O vereador Ramiro Rosário, do Novo, fez uma grave acusação nesta sexta-feira, 29 de maio de 2026, em relação ao pré-candidato a deputado federal Jonas Reis, do PT. Segundo Rosário, Reis alterou sua autodeclaração racial com o objetivo de aumentar o acesso aos recursos do fundo eleitoral que são destinados às cotas raciais do partido.
Para participar das eleições deste ano, Jonas Reis se declarou como pardo, enquanto, em 2024, ele foi eleito vereador em Porto Alegre ao se autodeclarar branco. Em entrevista, Rosário expressou seu descontentamento com a mudança, afirmando que a competência deveria ser priorizada em vez de características físicas ou de gênero na disputa por cargos públicos.
“Isso é uso indevido desses instrumentos que supostamente deveriam servir para inclusão, mas servem de mamata”, destacou o vereador.
Além disso, Rosário revelou que nem mesmo o diretório do PT no Rio Grande do Sul aceitou a alteração na autodeclaração racial do pré-candidato. O caso foi enviado para análise de uma banca nacional de heteroidentificação, que avaliará a legitimidade da autodeclaração de Reis.

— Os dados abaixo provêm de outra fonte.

Definition POST (be : Backend) (w : World) (req : Request) : Response * World :=
  if negb (originAllowed req) then (Json 403 (Error "Forbidden"), w)
  else
    let '(ok, log) :=
      RateLimit.checkRateLimit (rateLimit w) "suggestion-create" (ip req) (arrival req)
                               5 (10 * 60 * 1000) in
    let w := mkWorld log (suggestions w) (emails w) in
    if negb ok then (RateLimited, w)
    else if authError (getUser be) then (Json 401 (Error "Authentication failed"), w)
    else
      match user (getUser be) with
      | None => (Json 401 (Error "User not authenticated"), w)
      | Some uid =>
          match body req with
          | None => (Json 500 (Error "Internal server error"), w)
          | Some b =>
              if falsy (agenda_id b) then (Json 400 (Error "agenda_id is required"), w)
              else
                match check (body_content b) with
                | Required => (Json 400 (Error "content is required"), w)
                | Throws => (Json 500 (Error "Internal server error"), w)
                | Given content =>
                    match check (body_author_name b) with
                    | Required => (Json 400 (Error "author_name is required"), w)
                    | Throws => (Json 500 (Error "Internal server error"), w)
                    | Given author_name =>
                        let validation :=
                          UuidHelpers.validateAndNormalizeAgendaId
                            (Fulfilled (findAgenda be))
                            (default EmptyString (agenda_id b)) in
                        if negb (UuidHelpers.isValid validation)
                           || falsy (UuidHelpers.agendaUUID validation)
                        then (invalidAgenda validation, w)
                        else
                          let queryId :=
                            default EmptyString (UuidHelpers.agendaUUID validation) in
                          let agendaData := agendaTitle be queryId in
                          let autoApprove := autoApproveOf (systemSettings be) in
                          if insertError be
                          then (Json 500 (Error "Failed to create suggestion"), w)
                          else
                            let suggestion :=
                              Db.mkSuggestion (newId be) queryId uid
                                (Js.trim content) (Js.trim author_name)
                                (if autoApprove then "approved" else "pending")
                                (now be) in
                            let email :=
                              mkEmail (Js.trim author_name) (Js.trim content)
                                      (titleOf agendaData) in
                            (Json 200 (Created suggestion (confirmationMessage autoApprove)
                                               autoApprove),
                             mkWorld (rateLimit w)
                                     (suggestions w ++ [suggestion])
                                     (emails w ++ [email]))
                    end
                end
          end
      end.
(** [float(s)] for a fixed-point numeral [[-]digits.digits] whose digits,
    read as an integer, stay below [2^53] and whose scale stays below
    [10^16]: there the correctly rounded value is one float division.
    Other strings are outside this model. *)
Fixpoint split_point (s : string) : string * option string :=
  match s with
  | EmptyString => (EmptyString, None)
  | String c r =>
      if Ascii.eqb c "." then (EmptyString, Some r)
      else let '(a, b) := split_point r in (String c a, b)
  end.

Definition parse_float (s : string) : option float :=
  let '(neg, body) :=
    match s with
    | String c r => if Ascii.eqb c "-" then (true, r) else (false, s)
    | EmptyString => (false, s)
    end in
  let '(ip, fp) := split_point body in
  let fp := match fp with Some f => f | None => EmptyString end in
  match NilZero.uint_of_string (ip ++ fp) with
  | Some u =>
      let n := Z.of_uint u in
      let k := Z.of_nat (String.length fp) in
      if andb (n <? 2 ^ 53) (k <? 16)
      then let v := lit n k in Some (if neg then SFopp v else v)
      else None
  | None => None
  end.

End Py.

Import Py.
Local Open Scope py_scope.

(* ===================================================================== *)
(** * voice_mapper.py *)
(* ===================================================================== *)

Module VoiceMapper.

Record VoiceParams : Type := mkVoiceParams {
  rate : Z;
  pitch : float;
  volume : float
}.

(** Baseline values *)
Definition BASELINE_RATE : Z := 200.
Definition BASELINE_PITCH : float := lit 10 1.
Definition BASELINE_VOLUME : float := lit 85 2.

(** Per-emotion adjustments at maximum intensity:
    (rate_delta, pitch_mult, vol_delta).  [lit 135 2] is the literal
    [1.35]; a negative literal is the negation of the positive one. *)
Definition profile : Type := (Z * float * float)%type.

Definition EMOTION_PROFILE : dict profile :=
  [ ("joy",         ( 60, lit 135 2, lit 15 2));
    ("sadness",     (-50, lit 78 2,  SFopp (lit 15 2)));
    ("anger",       ( 40, lit 122 2, lit 15 2));
    ("surprise",    ( 70, lit 145 2, lit 10 2));
    ("fear",        ( 50, lit 118 2, SFopp (lit 10 2)));
    ("disgust",     (-20, lit 88 2,  SFopp (lit 5 2)));
    ("neutral",     (  0, lit 100 2, lit 0 2));
    ("inquisitive", ( 15, lit 120 2, lit 5 2));
    ("concerned",   (-15, lit 92 2,  SFopp (lit 5 2)));
    ("excited",     ( 65, lit 140 2, lit 15 2));
    ("calm",        (-30, lit 90 2,  SFopp (lit 10 2))) ].

(** The mapper object: its three baseline attributes. *)
Record t : Type := mkVoiceMapper {
  baseline_rate : Z;
  baseline_pitch : float;
  baseline_volume : float
}.

(** [VoiceMapper.__init__] *)
Definition __init__ (baseline_rate : Z) (baseline_pitch baseline_volume : float)
  : t :=
  mkVoiceMapper baseline_rate baseline_pitch baseline_volume.

(** [VoiceMapper()]: the three arguments at their defaults. *)
Definition default : t :=
  __init__ BASELINE_RATE BASELINE_PITCH BASELINE_VOLUME.

(** [max(0.0, min(1.0, intensity))] *)
Definition clamp_intensity (intensity : float) : float :=
  max2 (lit 0 1) (min2 (lit 10 1) intensity).

(** [EMOTION_PROFILE.get(emotion, EMOTION_PROFILE["neutral"])]: the default
    is evaluated first and is itself a subscript. *)
Definition lookup_profile (emotion : string) : result profile :=
  dflt <- dict_index EMOTION_PROFILE "neutral" ;;
  Ok (dict_get_default EMOTION_PROFILE emotion dflt).

(** The row [EMOTION_PROFILE["neutral"]]. *)
Definition neutral_profile : profile := (0, lit 100 2, lit 0 2).

(** [VoiceMapper.map] *)
Definition map (self : t) (emotion : string) (intensity : float)
  : result VoiceParams :=
  let intensity := clamp_intensity intensity in
  prof <- lookup_profile emotion ;;
  let '(rate_delta, pitch_mult, vol_delta) := prof in
  rd <- float_of_int rate_delta ;;
  br <- float_of_int (baseline_rate self) ;;
  rate <- int_of_float (fadd br (fmul rd intensity)) ;;
  let pitch :=
    fadd (baseline_pitch self)
         (fmul (fsub pitch_mult (baseline_pitch self)) intensity) in
  let volume :=
    max2 (lit 1 1)
         (min2 (lit 10 1)
               (fadd (baseline_volume self) (fmul vol_delta intensity))) in
  Ok (mkVoiceParams rate pitch volume).

(** [VoiceMapper.explain]; [float_repr] is Python's [repr] of a float (the
    shortest decimal string that reads back as the same float), used for
    the three interpolated constants. *)
Section Explain.
Variable float_repr : float -> string.

Definition explain (self : t) (emotion : string) (intensity : float)
  : result string :=
  params <- map self emotion intensity ;;
  prof <- lookup_profile emotion ;;
  let '(rate_delta, pitch_mult, vol_delta) := prof in
  let lines :=
    [ "Emotion:   " ++ emotion;
      "Intensity: " ++ format_pct 1 intensity;
      "";
      "Voice Parameters (intensity-scaled):";
      "  Rate:   " ++ str_int (rate params) ++ " wpm  (baseline "
        ++ str_int (baseline_rate self) ++ ", "
        ++ "delta " ++ format_plus_d rate_delta ++ " × "
        ++ format_f false 2 intensity ++ ")";
      "  Pitch:  " ++ format_f false 2 (pitch params) ++ "×  (baseline "
        ++ float_repr (baseline_pitch self) ++ ", "
        ++ "target " ++ float_repr pitch_mult ++ "× × "
        ++ format_f false 2 intensity ++ ")";
      "  Volume: " ++ format_f false 2 (volume params) ++ "  (baseline "
        ++ float_repr (baseline_volume self) ++ ", "
        ++ "delta " ++ format_f true 2 vol_delta ++ " × "
        ++ format_f false 2 intensity ++ ")" ] in
  Ok (String.concat nl lines).

End Explain.

(** The three numerals [explain] prints for [params.rate],
    [params.pitch:.2f] and [params.volume:.2f], and the parameters one
    gets by reading them back with [int] and [float]. *)
Definition rendered (params : VoiceParams) : string * string * string :=
  (str_int (rate params),
   format_f false 2 (pitch params),
   format_f false 2 (volume params)).

Definition reparse (r : string * string * string) : option VoiceParams :=
  let '(a, b, c) := r in
  match parse_int a, parse_float b, parse_float c with
  | Some ra, Some pi, Some vo => Some (mkVoiceParams ra pi vo)
  | _, _, _ => None
  end.

End VoiceMapper.

(* ===================================================================== *)
(** * emotion_detector.py *)
(* ===================================================================== *)

Module EmotionDetector.

(** The dictionary returned by the sentiment scorer's [polarity_scores]:
    it always has these four keys, so it is a record here and the
    subscript [scores["compound"]] is a field access. *)
Record VaderScores : Type := mkVaderScores {
  compound : float;
  pos : float;
  neg : float;
  neu : float
}.

(** The loaded classifier, called as [self.hf_classifier(text)]: it
    returns, for the one input text, a list holding one list of
    ([label], [score]) entries, or raises. *)
Definition classifier : Type := string -> result (list (list (string * float))).

Definition EMOTION_CATEGORIES : list string :=
  ["joy"; "sadness"; "anger"; "surprise"; "fear"; "disgust"; "neutral"].

(** Map HuggingFace model labels to canonical labels. *)
Definition HF_LABEL_MAP : dict string :=
  [ ("joy", "joy"); ("sadness", "sadness"); ("anger", "anger");
    ("surprise", "surprise"); ("fear", "fear"); ("disgust", "disgust");
    ("neutral", "neutral") ].

(** Map VADER-only polarity to a coarse emotion. *)
Definition VADER_POLARITY_MAP : dict string :=
  [ ("positive", "joy"); ("negative", "sadness"); ("neutral", "neutral") ].

Record EmotionResult : Type := mkEmotionResult {
  text : string;
  primary_emotion : string;
  intensity : float;
  granular_label : string;
  vader_scores : VaderScores;
  hf_scores : dict float
}.

(** The detector object. *)
Record t : Type := mkEmotionDetector {
  vader : string -> VaderScores;
  hf_classifier : option classifier
}.

(** [EmotionDetector.__init__]: [HF_AVAILABLE] tells whether the import of
    [transformers] succeeded, [hf_pipeline] is the outcome of building the
    classification pipeline; a failure there is caught and leaves
    [hf_classifier] at [None]. *)
Definition __init__ (analyzer : string -> VaderScores) (HF_AVAILABLE : bool)
  (hf_pipeline : result classifier) (use_hf : bool) : t :=
  let hf :=
    if andb use_hf HF_AVAILABLE then
      match hf_pipeline with
      | Ok c => Some c
      | Raise _ => None
      end
    else None in
  mkEmotionDetector analyzer hf.

Definition _vader_analyse (self : t) (text : string) : VaderScores :=
  vader self text.

Definition _vader_polarity (scores : VaderScores) : string :=
  let compound := compound scores in
  if fgeb compound (lit 5 2) then "positive"
  else if fleb compound (SFopp (lit 5 2)) then "negative"
  else "neutral".

(** [min(abs(vader_scores["compound"]) * 1.2, 1.0)] *)
Definition _compute_intensity (vader_scores : VaderScores) : float :=
  min2 (fmul (fabs (compound vader_scores)) (lit 12 1)) (lit 10 1).

(** [{r["label"]: r["score"] for r in results}] *)
Definition scores_of_results (results : list (string * float)) : dict float :=
  fold_left (fun d r => dict_set d (fst r) (snd r)) results [].

(** [max(scores, key=scores.get)]: the first key whose score no later
    score exceeds; the empty dictionary raises. *)
Definition max_key (scores : dict float) : result string :=
  match scores with
  | [] => Raise (ValueError "max() arg is an empty sequence")
  | (k0, v0) :: rest =>
      Ok (fst (fold_left
                 (fun best kv => if fgtb (snd kv) (snd best) then kv else best)
                 rest (k0, v0)))
  end.

Definition _hf_analyse (clf : classifier) (text : string)
  : result (dict float * string) :=
  out <- clf text ;;
  results <- match out with
             | r :: _ => Ok r
             | [] => Raise (IndexError "list index out of range")
             end ;;
  let scores := scores_of_results results in
  top_label <- max_key scores ;;
  Ok (scores, top_label).

(** [EmotionDetector.detect] *)
Definition detect (self : t) (text : string) : result EmotionResult :=
  let vader_scores := _vader_analyse self text in
  let intensity := _compute_intensity vader_scores in
  match hf_classifier self with
  | Some clf =>
      '(hf_scores, granular_label) <- _hf_analyse clf text ;;
      let primary_emotion :=
        dict_get_default HF_LABEL_MAP granular_label granular_label in
      Ok (mkEmotionResult text primary_emotion intensity granular_label
                          vader_scores hf_scores)
  | None =>
      let hf_scores := [] in
      let polarity := _vader_polarity vader_scores in
      primary_emotion <- dict_index VADER_POLARITY_MAP polarity ;;
      let granular_label := primary_emotion in
      Ok (mkEmotionResult text primary_emotion intensity granular_label
                          vader_scores hf_scores)
  end.

End EmotionDetector.

(* ===================================================================== *)
(** * tts_engine.py *)
(* ===================================================================== *)

Module TTSEngine.

Import VoiceMapper.

(** What synthesis changes outside the program: the audio files written so
    far and the number of [uuid.uuid4()] values drawn. *)
Record World : Type := mkWorld {
  files : list string;
  uuids_drawn : nat
}.

(** A backend method ([_synthesize_macos_say], [_synthesize_pyttsx3],
    [_synthesize_gtts]): each runs external programs or services, so it is
    taken from the environment as a function of the text, the parameters
    and the output path that returns a path or raises, and may write
    files. *)
Definition backend_method : Type :=
  string -> VoiceParams -> string -> World -> result string * World.

Record Env : Type := mkEnv {
  is_macos : bool;
  OUTPUT_DIR : string;
  uuid4_hex8 : nat -> string;
  _synthesize_macos_say : backend_method;
  _synthesize_pyttsx3 : backend_method;
  _synthesize_gtts : backend_method;
  (** Unicode's lower-casing, which [str.lower()] applies to a name with
      characters outside ASCII. *)
  unicode_lower : string -> string
}.

(** The engine object: its one attribute. *)
Record t : Type := mkTTSEngine {
  backend : string
}.

(** [TTSEngine.__init__] *)
Definition __init__ (env : Env) (backend : string) : t :=
  if String.eqb backend "auto"
  then mkTTSEngine (if is_macos env then "macos_say" else "pyttsx3")
  else mkTTSEngine (lower (unicode_lower env) backend).

(** [TTSEngine.synthesize] *)
Definition synthesize (env : Env) (self : t) (text : string)
  (params : VoiceParams) (output_path : option string) (w : World)
  : result string * World :=
  let '(output_path, w) :=
    match output_path with
    | Some p => (p, w)
    | None =>
        let ext := if String.eqb (backend self) "gtts" then ".mp3" else ".wav" in
        (OUTPUT_DIR env ++ "/" ++ "empathy_"
           ++ uuid4_hex8 env (uuids_drawn w) ++ ext,
         mkWorld (files w) (S (uuids_drawn w)))
    end in
  if String.eqb (backend self) "macos_say" then
    _synthesize_macos_say env text params output_path w
  else if String.eqb (backend self) "pyttsx3" then
    _synthesize_pyttsx3 env text params output_path w
  else if String.eqb (backend self) "gtts" then
    _synthesize_gtts env text params output_path w
  else
    (Raise (ValueError ("Unknown TTS backend: " ++ backend self)), w).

O vereador, que também é pré-candidato à Câmara dos Deputados, apontou que essa situação evidencia como partidos e candidatos podem se aproveitar de pautas sociais legítimas para obter vantagens eleitorais.
Sobre a questão das cotas raciais no fundo eleitoral, o Ministério Público Federal estabelece que os partidos devem destinar pelo menos 30% dos recursos do Fundo Especial de Financiamento de Campanha e do Fundo Partidário para candidaturas de pessoas negras. Essa regra é respaldada pela Constituição Federal e pela Resolução TSE nº 23.607/2019, que regulamenta a arrecadação e aplicação dos recursos eleitorais.
A legislação também proíbe o uso desses recursos em campanhas que não respeitem a cota racial, e em caso de irregularidades, os candidatos podem ser responsabilizados por uso indevido de recursos eleitorais.
Outro ponto importante é que os votos destinados a candidatos negros eleitos para a Câmara dos Deputados contam em dobro no cálculo da distribuição futura de verbas públicas aos partidos, conforme a Emenda Constitucional nº 111/2021.
A situação gerou um novo debate sobre os critérios de autodeclaração racial em diversas esferas, inclusive em concursos públicos e universidades. Recentemente, o caso da diplomata Flávia Medeiros, que teve sua autodeclaração contestada e resultou em sua exoneração, ganhou destaque na mídia nacional.
Até o momento, Jonas Reis não se manifestou publicamente sobre as declarações feitas por Ramiro Rosário.